Work to be completed: Of all the lines below, return only those starting with the line holding "s1 now msg (Some sd) (rejection_info err)" and going on through the line holding "change (check_profile s2)", exactly as written.

Input material:

(* ===== verification/PolicyProps.v ===== *)
(** * Properties of what the server lets through

    The rules of the Lightweight Profile policy up to the template the CA gets, and
    what a client can learn from an internal error: nothing. *)
From S2P Require Import Prelude Failure Errors Monad Asn1 Der Types StatusInfo Enrollment Crmf.
From S2P Require Import X509 Message RevocationMsg Algorithms Protect Verify Instances CodecProps.
From S2P Require Import Transactions Handler ServerRequest CAHandler Policy Server ServerFacts.
From S2P Require Import ServerRuns ServerSafety ServerExamples.

Section Policy.
Context {CB : Cryptobyte} {GN : GoNames} {GX : GoX509} {GA : GoASN1} {GC : GoCrypto}.

(** C32: under the Lightweight Profile policy the CA sees no request that breaks a rule of
    the profile, and the template of every certificate it is asked for names a subject,
    asks for no CA certificate, and is for a key whose possession was proved. *)
Theorem policy_enforced {S} (ca : CA S) (ctx : context) (msg : PKIMessage) (b : PKIBody)
    (sender : SenderIdentity) (s s' : S) (r : result (option Response)) :
  Body msg = Some b -> LightweightPolicy (NewCAHandler ca) ctx msg sender s = (s', r) ->
  (s' = s /\ exists e, r = Err e) \/
  (policy_passed ctx msg (Type_ b) sender /\ ca_call ca ctx msg sender b s s' /\
   (isCertRequest (Type_ b) = true ->
    exists template pub,
      IssueCertificate ca ctx (bodyTypeToRequestType (Type_ b)) template sender s = (s', r) /\
      no_ca (ExtraExtensions template) /\ Name_String (Subject template) <> "" /\
      cert_PublicKey template = Some pub /\ possession ctx b pub)).
Proof.
  intros Hb H. destruct (LightweightPolicy_cases _ _ _ _ _ _ _ _ Hb H) as [Hr|[Hp Hn]]; [by left|].
  destruct (isCertRequest (Type_ b)) eqn:Et.
  2: { right. split; [done|]. split; [by eapply NewCAHandler_calls | done]. }
  pose proof (NewCAHandler_calls _ _ _ _ _ _ _ _ Hb Hn) as Hcall.
  unfold NewCAHandler in Hn. rewrite Hb, Et in Hn.
  unfold caHandler_handleCertRequest, st_bind at 1, st_lift at 1 in Hn.
  destruct (issuance_template ctx msg) as [template|e] eqn:Ei.
  2: { left. injection Hn as <- <-. split; [done | by exists e]. }
  unfold body_type in Hn. rewrite Hb in Hn. right. split; [done|]. split; [done|]. intros _.
  destruct (issuance_template_possession _ _ _ _ Hb Et Ei) as (pub & Hpub & Hpos & _).
  destruct (policy_template _ _ _ _ _ Hb Et Hp Ei) as (Hca & Hsub & _).
  exists template, pub. done.
Qed.

End Policy.

(** ** Runs that a client cannot tell apart *)

Section Privacy.
Context {CB : Cryptobyte} {GN : GoNames} {GX : GoX509} {GA : GoASN1} {GC : GoCrypto}
  {GP : GoPBMAC1} {GR : GoRandom}.

(** Two runs that end in the same state, in the same failure or with values that [R]
    relates. *)
Definition rel_runs {T A B} (R : A -> B -> Prop) (m1 : ST T A) (m2 : ST T B) : Prop :=
  forall w, exists w', (exists e, m1 w = (w', Err e) /\ m2 w = (w', Err e)) \/
    (exists a b, m1 w = (w', Ok a) /\ m2 w = (w', Ok b) /\ R a b).

Lemma rel_refl {T A} (m : ST T A) : rel_runs eq m m.
Proof.
  intros w. destruct (m w) as [w' [a|e]]; exists w'; [right; by exists a, a | left; by exists e].
Qed.

Lemma rel_bind {T A B C} (R : A -> B -> Prop) (m1 : ST T A) (m2 : ST T B) (k1 : A -> ST T C) k2 :
  rel_runs R m1 m2 -> (forall a b, R a b -> rel_runs eq (k1 a) (k2 b)) ->
  rel_runs eq (st_bind m1 k1) (st_bind m2 k2).
Proof.
  intros Hm Hk w. unfold st_bind. destruct (Hm w) as (w1 & [(e & -> & ->)|(a & b & -> & -> & Hab)]).
  - exists w1. left. by exists e.
  - by apply Hk.
Qed.

Lemma rel_bind_same {T A C} (m : ST T A) (k1 k2 : A -> ST T C) :
  (forall a, rel_runs eq (k1 a) (k2 a)) -> rel_runs eq (st_bind m k1) (st_bind m k2).
Proof. intros Hk. eapply rel_bind; [apply rel_refl|]. by intros a ? <-. Qed.

(** An error that is not meant for the client. *)
Definition internal (e : error) : Prop := errors_As as_ServerError e = None /\ e <> GoPanic.

Definition similar {A} (r1 r2 : result A) : Prop :=
  r1 = r2 \/ exists e1 e2, r1 = Err e1 /\ r2 = Err e2 /\ internal e1 /\ internal e2.

Lemma similar_status {A} (e1 e2 : error) :
  similar (A := A) (Err e1) (Err e2) ->
  errorToStatusInfo (Some e1) = errorToStatusInfo (Some e2).
Proof.
  intros [[= ->] | (x & y & [= ->] & [= ->] & [H1 _] & [H2 _])]; [done|].
  unfold errorToStatusInfo. by rewrite H1, H2.
Qed.

(** Two handlers that differ only in the internal errors they report. *)
Definition handlers_agree {S} (h1 h2 : Handler S) : Prop := forall ctx msg sender s,
  exists s' r1 r2, h1 ctx msg sender s = (s', r1) /\ h2 ctx msg sender s = (s', r2) /\ similar r1 r2.

Context {S : Type} (h1 h2 : Handler S) (c : serverConfig S) (now : Time) (Hagree : handlers_agree h1 h2).
Local Notation s1 := (mkServer h1 c).
Local Notation s2 := (mkServer h2 c).

Lemma rel_handler ctx msg sender :
  rel_runs similar (on_ca (call (h1 ctx msg sender)) : ST (World S) _)
    (on_ca (call (h2 ctx msg sender))).
Proof.
  intros w. rewrite !on_ca_run. unfold call.
  destruct (Hagree ctx msg sender (ca_state w)) as (s' & r1 & r2 & -> & -> & Hr).
  exists (mkWorld (tracker w) (draws w) s').
  destruct Hr as [->|(e1 & e2 & -> & -> & H1 & H2)].
  - destruct r2 as [a|e]; [right; exists (Ok a), (Ok a); by repeat split; left|].
    destruct e; first [left; by eexists | right; eexists _, _; by repeat split; left].
  - right. exists (Err e1), (Err e2). simpl. destruct H1 as [H1 Hn1], H2 as [H2 Hn2].
    split; [by destruct e1|]. split; [by destruct e2|]. right. by exists e1, e2.
Qed.

(** The outcome of a handler, case by case. *)
Ltac outcome r1 r2 Hr :=
  destruct r1 as [o1|e1], r2 as [o2|e2];
  [ destruct Hr as [[= <-]|(? & ? & [=] & _)]
  | exfalso; destruct Hr as [[=]|(? & ? & [=] & _)]
  | exfalso; destruct Hr as [[=]|(? & ? & ? & [=] & _)]
  | apply similar_status in Hr ].

Lemma rel_request ctx msg sender :
  rel_runs eq (handleCertRequest s1 now ctx msg sender) (handleCertRequest s2 now ctx msg sender).
Proof.
  unfold handleCertRequest. destruct (senderCredential sender); [|apply rel_refl].
  apply rel_bind_same. intros w. destruct (getPending _ _ _); [apply rel_refl|].
  apply rel_bind_same. intros id. apply rel_bind_same. intros t.
  eapply rel_bind; [apply rel_handler|]. intros r1 r2 Hr. outcome r1 r2 Hr.
  - destruct o1; apply rel_refl.
  - unfold refuse_request. rewrite Hr. apply rel_refl.
Qed.

Lemma rel_poll ctx msg sender :
  rel_runs eq (handlePollReq s1 now ctx msg sender) (handlePollReq s2 now ctx msg sender).
Proof.
  unfold handlePollReq. destruct (Body msg) as [b|]; [|apply rel_refl].
  destruct (snd (PollReq b)); [|apply rel_refl]. destruct (senderCredential sender); [|apply rel_refl].
  apply rel_bind_same. intros w. destruct (getPending _ _ _); [|apply rel_refl].
  repeat (case_goal; [apply rel_refl|]).
  eapply rel_bind; [apply rel_handler|]. intros r1 r2 Hr. outcome r1 r2 Hr.
  - destruct o1; apply rel_refl.
  - unfold refuse_request. rewrite Hr. apply rel_refl.
Qed.

Lemma rel_certConf ctx msg sender :
  rel_runs eq (handleCertConf s1 now ctx msg sender) (handleCertConf s2 now ctx msg sender).
Proof.
  unfold handleCertConf. destruct (Body msg) as [b|]; [|apply rel_refl].
  destruct (snd (CertConf b)); [|apply rel_refl]. case_goal; [apply rel_refl|].
  destruct (senderCredential sender); [|apply rel_refl]. apply rel_bind_same. intros w.
  destruct (getIssued _ _ _); [|apply rel_refl].
  change (certConf_guards s2) with (certConf_guards s1).
  destruct (certConf_guards s1 _ _ _ _) as [u|e]; [|destruct e; apply rel_refl].
  eapply rel_bind; [apply rel_handler|]. intros r1 r2 Hr. outcome r1 r2 Hr.
  - apply rel_refl.
  - rewrite Hr. apply rel_refl.
Qed.

Lemma rel_revocation ctx msg sender :
  rel_runs eq (handleRevocation s1 now ctx msg sender) (handleRevocation s2 now ctx msg sender).
Proof.
  unfold handleRevocation. destruct (senderCredential sender); [|apply rel_refl].
  eapply rel_bind; [apply rel_handler|]. intros r1 r2 Hr. outcome r1 r2 Hr.
  - apply rel_refl.
  - rewrite Hr. apply rel_refl.
Qed.

Lemma rel_dispatch ctx msg t sender :
  rel_runs eq (dispatch s1 now ctx msg t sender) (dispatch s2 now ctx msg t sender).
Proof.
  unfold dispatch. repeat case_goal;
    first [apply rel_request | apply rel_certConf | apply rel_poll | apply rel_revocation | apply rel_refl].
Qed.

Lemma rel_process_verified ctx msg t fwd sender :
  rel_runs eq (process_verified s1 now ctx msg t fwd sender) (process_verified s2 now ctx msg t fwd sender).
Proof.
  unfold process_verified. apply rel_bind_same. intros authorized.
  assert (Hrest : forall sd, rel_runs eq
    (let! (msg, err) := validateHeader s1 now msg sd in
     match err with
     | Some err => buildErrorResponse s1 now msg (Some sd) (rejection_info err)
     | None => dispatch s1 now (if allowSHA1Signatures c then contextWithSHA1Signatures ctx else ctx)
                 msg t sd
     end)
    (let! (msg, err) := validateHeader s2 now msg sd in
     match err with
     | Some err => buildErrorResponse s2 now msg (Some sd) (rejection_info err)
     | None => dispatch s2 now (if allowSHA1Signatures c then contextWithSHA1Signatures ctx else ctx)
                 msg t sd
     end)).
  { intros sd. apply rel_bind_same. intros [m [e|]]; [apply rel_refl | apply rel_dispatch]. }
  destruct authorized, fwd; first [apply Hrest | apply rel_refl].
Qed.

Lemma rel_process fuel ctx msg fwd :
  rel_runs eq (process s1 now fuel ctx msg fwd) (process s2 now fuel ctx msg fwd).
Proof.
  revert ctx msg fwd. induction fuel as [|fuel IH]; intros ctx msg fwd; [apply rel_refl|].
  cbn [process]. change (cfg s2) with (cfg s1). destruct (signerErr (cfg s1)); [apply rel_refl|].
  destruct (check_version msg); [apply rel_refl|].
  change (verifyRecipient s2) with (verifyRecipient s1).
  destruct (verifyRecipient s1 msg); [|apply rel_refl]. apply rel_bind_same. intros w.
  change (verifyProtection s2) with (verifyProtection s1).
  destruct (verifyProtection s1 now (ca_state w) msg); [|apply rel_refl].
  destruct (Body msg) as [b|]; [|apply rel_refl].
  change (check_profile s2) with (check_profile s1).
  destruct (check_profile s1 _ _ _); [|apply rel_refl].
  case_goal; [|apply rel_process_verified]. change (check_nested s2) with (check_nested s1).
  destruct (check_nested s1 msg b) as [req|e]; [apply IH | destruct e; apply rel_refl].
Qed.

(** C33: internal errors stay inside: two handlers that differ only in the errors they
    return that are not meant for clients, their texts and what they wrap, give the
    same responses to every message, octet for octet. *)
Theorem internal_errors_private (msg : PKIMessage) (w : World S) :
  processMessage s1 now msg w = processMessage s2 now msg w.
Proof.
  destruct (rel_process 2 context_Background msg None w)
    as (w' & [(e & H1 & H2)|(a & b & H1 & H2 & <-)]); unfold processMessage; by rewrite H1, H2.
Qed.

End Privacy.

(** ** Runs *)

Definition toy_asked : list event * result (option Response) :=
  LightweightPolicy (NewCAHandler toy_CA) context_Background toy_device toy_identity [].

Lemma policy_enforced_witness :
  policy_passed context_Background toy_device BodyTypeIR toy_identity /\
  exists template, no_ca (ExtraExtensions template) /\ Name_String (Subject template) <> "".
Proof.
  destruct (policy_enforced toy_CA context_Background toy_device
    (default NewPKIConfBody (Body toy_device)) toy_identity [] (fst toy_asked) (snd toy_asked))
    as [[H _]|(Hp & _ & Ht)].
  - vm_compute. reflexivity.
  - vm_compute. reflexivity.
  - exfalso. apply (f_equal length) in H. vm_compute in H. discriminate H.
  - assert (Et : Type_ (default NewPKIConfBody (Body toy_device)) = BodyTypeIR)
      by (vm_compute; reflexivity).
    rewrite Et in Hp, Ht. split; [exact Hp|]. destruct (Ht eq_refl) as (template & _ & _ & Hca & Hn & _).
    exists template. split; [exact Hca | exact Hn].
Defined.

(** A handler whose database failed, and one that says less. *)
Definition leaky_handler (text : string) : Handler (list event) := fun _ _ _ =>
  st_fail (errorString text).

Lemma leaky_agree a b : handlers_agree (leaky_handler a) (leaky_handler b).
Proof.
  intros ctx msg sender s. exists s, (Err (errorString a)), (Err (errorString b)).
  split; [done|]. split; [done|]. right. by eexists _, _.
Qed.

Lemma internal_errors_private_witness :
  processMessage (mkServer (leaky_handler "dial tcp 10.0.0.7: refused") (cfg toy_server)) toy_now
    toy_device toy_world =
  processMessage (mkServer (leaky_handler "") (cfg toy_server)) toy_now toy_device toy_world.
Proof. exact (internal_errors_private _ _ (cfg toy_server) toy_now (leaky_agree _ _) _ _). Defined.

Response area:
     | Some err => buildErrorResponse s1 now msg (Some sd) (rejection_info err)
     | None => dispatch s1 now (if allowSHA1Signatures c then contextWithSHA1Signatures ctx else ctx)
                 msg t sd
     end)
    (let! (msg, err) := validateHeader s2 now msg sd in
     match err with
     | Some err => buildErrorResponse s2 now msg (Some sd) (rejection_info err)
     | None => dispatch s2 now (if allowSHA1Signatures c then contextWithSHA1Signatures ctx else ctx)
                 msg t sd
     end)).
  { intros sd. apply rel_bind_same. intros [m [e|]]; [apply rel_refl | apply rel_dispatch]. }
  destruct authorized, fwd; first [apply Hrest | apply rel_refl].
Qed.

Lemma rel_process fuel ctx msg fwd :
  rel_runs eq (process s1 now fuel ctx msg fwd) (process s2 now fuel ctx msg fwd).
Proof.
  revert ctx msg fwd. induction fuel as [|fuel IH]; intros ctx msg fwd; [apply rel_refl|].
  cbn [process]. change (cfg s2) with (cfg s1). destruct (signerErr (cfg s1)); [apply rel_refl|].
  destruct (check_version msg); [apply rel_refl|].
  change (verifyRecipient s2) with (verifyRecipient s1).
  destruct (verifyRecipient s1 msg); [|apply rel_refl]. apply rel_bind_same. intros w.
  change (verifyProtection s2) with (verifyProtection s1).
  destruct (verifyProtection s1 now (ca_state w) msg); [|apply rel_refl].
  destruct (Body msg) as [b|]; [|apply rel_refl].
  change (check_profile s2) with (check_profile s1).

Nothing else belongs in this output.